Activated astrocytes, but not pyramidal cells, increase glucose utilization in rat hippocampal CA1 subfield after ischemia.

The local cerebral glucose utilization (CMRglc) in the damaged rat hippocampal CA1 subfield increases 7 days after 10 min of cerebral ischemia. We have used the N-methyl-D-aspartate antagonist (NMDA antagonist) ketamine in rats 7 days after sham operation or cerebral ischemia to determine whether the elevated postischemic CMRglc of the CA1 subfield is due to long-lasting hyperexcitation of surviving or injured neurons, or, alternatively, to the metabolism of other cell types. The autoradiographic data were interpreted with the aid of histochemical analysis of the postischemic hippocampal cell changes. Anesthetic doses of ketamine significantly reduced the CMRglc in the CA1 strata oriens, pyramidale and radiatum of sham-operated rats, while the postischemic increases in CMRglc in these hippocampal CA1 strata were not affected by ketamine. In addition, there were ketamine-induced increases in the CMRglc of the CA1 stratum lacunosum moleculare of both sham-operated and postischemic rats. The immunoreactivity of the microtubule-associated protein 2 (MAP2), a postsynaptic protein marker, was decreased markedly in the CA1 subfield in postischemic rats, while the presynaptic protein marker, synaptophysin, remained the same in sham-operated and postischemic rats. The glial fibrillary acidic protein (GFAP) immunoreactivity of astrocytes raised markedly in the ischemically damaged CA1 subfield.
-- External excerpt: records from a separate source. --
(** C32: a valid block stops validating as soon as one byte of its protected
    part is changed: [util_validate_crc] then returns a code that is not 0, the code of
    a valid block. *)
Theorem validate_detects_byte (a size skip i v : Z) (buff : list Z) :
  Forall is_byte buff -> lenZ buff = size -> 0 <= skip -> size < 2 ^ 31 ->
  skip <= i < size - CRC32_SIZE -> is_byte v -> getZ buff i <> Some v ->
  util_validate_crc a buff size skip = Ok 0 ->
  exists code, util_validate_crc a (setZ buff i v) size skip = Ok code /\ code <> 0.
Proof.
  intros Hb Hlen Hk Hs Hi Hv Hne Hok; unfold CRC32_SIZE in *.
  destruct (split_block buff size skip) as (mg & d & c & -> & Hmg & Hd & Hc);
    [done|done|unfold CRC32_SIZE; lia|unfold CRC32_SIZE in Hd].
  subst skip; rewrite <- Hlen in *.
  rewrite !Forall_app in Hb; destruct Hb as (_ & Hbd & _).
  rewrite util_validate_crc_parts in Hok by (done || lia).
  rewrite getZ_app_r, getZ_app_l in Hne by lia.
  destruct (getZ_is_Some d (i - lenZ mg)) as [x Hx]; [lia|].
  assert (setZ (mg ++ d ++ c) i v = mg ++ setZ d (i - lenZ mg) v ++ c) as Hset.
  { apply getZ_ext; [autorewrite with vdfs; lia|]; intros j _.
    destruct (Z.eq_dec i j) as [<-|Hij].
    - rewrite getZ_setZ_eq, getZ_app_r, getZ_app_l by (autorewrite with vdfs; lia).
      rewrite getZ_setZ_eq by lia; done.
    - rewrite getZ_setZ_ne by done.
      destruct (Z.ltb_spec j (lenZ mg)); [by rewrite !getZ_app_l by lia|].
      rewrite !(getZ_app_r mg) by lia.
      destruct (Z.ltb_spec (j - lenZ mg) (lenZ d)).
      + rewrite !getZ_app_l, getZ_setZ_ne by (autorewrite with vdfs; lia); done.
      + rewrite !getZ_app_r by (autorewrite with vdfs; lia); by rewrite lenZ_setZ. }
  rewrite Hset; replace (lenZ (mg ++ d ++ c)) with (lenZ (mg ++ setZ d (i - lenZ mg) v ++ c))
    by (autorewrite with vdfs; lia).
  rewrite util_validate_crc_parts; [|by apply setZ_Forall|autorewrite with vdfs in *; lia|done].
  destruct (decide (c = le_bytes 4 (crc_le 0 d))) as [Hc0|]; [clear Hok|done].
  case_decide as Hdec; [exfalso|by eexists].
  rewrite Hc0 in Hdec.
  assert (forall l, Forall is_byte l -> 0 <= crc_le 0 l < 256 ^ Z.of_nat 4) as Hr
    by (intros l Hl; apply crc_le_u32; [done|unfold is_u32; lia]).
  apply le_bytes_inj in Hdec; [|apply Hr; done|apply Hr; by apply setZ_Forall].
  revert Hdec; unfold getZ, setZ in *; destruct (Z.ltb_spec (i - lenZ mg) 0); [lia|].
  rewrite (insert_take_drop _ (Z.to_nat (i - lenZ mg)) v) by (unfold lenZ in *; lia).
  rewrite <- (take_drop_middle d _ _ Hx) at 1.
  apply crc_le_one_byte; [unfold is_u32; lia| |by eapply Forall_lookup_1|done|congruence].
  rewrite Forall_app; split; [by apply Forall_take|by apply Forall_drop].
Qed.
Lemma test_and_clear_run (b addr : Z) (m : list Z) :
  0 <= b -> 0 <= addr -> in_range m (8 * addr + b) ->
  vdfs4_test_and_clear_bit b addr m
  = Ok (bit m (8 * addr + b), put_bit m (8 * addr + b) false).
Proof.
  intros Hb Ha Hr; pose proof (correct_addr_spec b addr Hb Ha) as H.
  unfold vdfs4_test_and_clear_bit, test_and_clear_bit.
  destruct (correct_addr_and_bit_unaligned b addr) as [b' addr']; destruct H as [-> ->].
  rewrite rd_ok by (by apply div8_range); cbn [mbind run_bind].
  rewrite wr_ok by (by apply div8_range); cbn [mbind run_bind].
  unfold bit; destruct (getZ_is_Some m _ (div8_range _ _ Hr)) as [x Hx].
  unfold put_bit; rewrite Hx; done.
Qed.

Lemma set_until_app (js ks : list Z) (m : list Z) :
  set_until m (js ++ ks)
  = let '(m', e) := set_until m js in if e =? 0 then set_until m' ks else (m', e).
Proof.
  revert m; induction js as [|j js IH]; intros m; [done|].
  cbn; destruct (bit m j); [done|apply IH].
Qed.

Lemma lenZ_set_until (js : list Z) (m m' : list Z) (e : Z) :
  set_until m js = (m', e) -> lenZ m' = lenZ m.
Proof.
  revert m; induction js as [|j js IH]; intros m H; cbn in H; [by simplify_eq|].
  destruct (bit m j); [simplify_eq; apply lenZ_put_bit|].
  rewrite (IH _ H); apply lenZ_put_bit.
Qed.

Lemma clear_all_app (js ks : list Z) (m : list Z) (r : Z) :
  clear_all m (js ++ ks) r = let '(m', r') := clear_all m js r in clear_all m' ks r'.
Proof. revert m r; induction js as [|j js IH]; intros m r; [done|]; apply IH. Qed.

Lemma lenZ_clear_all (js : list Z) (m m' : list Z) (r r' : Z) :
  clear_all m js r = (m', r') -> lenZ m' = lenZ m.
Proof.
  revert m r; induction js as [|j js IH]; intros m r H; cbn in H; [by simplify_eq|].
  rewrite (IH _ _ H); apply lenZ_put_bit.
Qed.

Section DriverBlock.
Context (bs ml : Z).
#[local] Abbreviation D := (datablock_size bs ml CRC_SIZE).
Although it could be demonstrated that presynaptic terminals remain intact in the postischemic damaged CA1 subfield, the lacking ketamine effect on CA1 pyramidal neurons indicated that the increase in CMRglc in this brain area is not due to postsynaptic neural hyperexcitation, but probably has to be attributed to astrocytes activated by neuronal damage.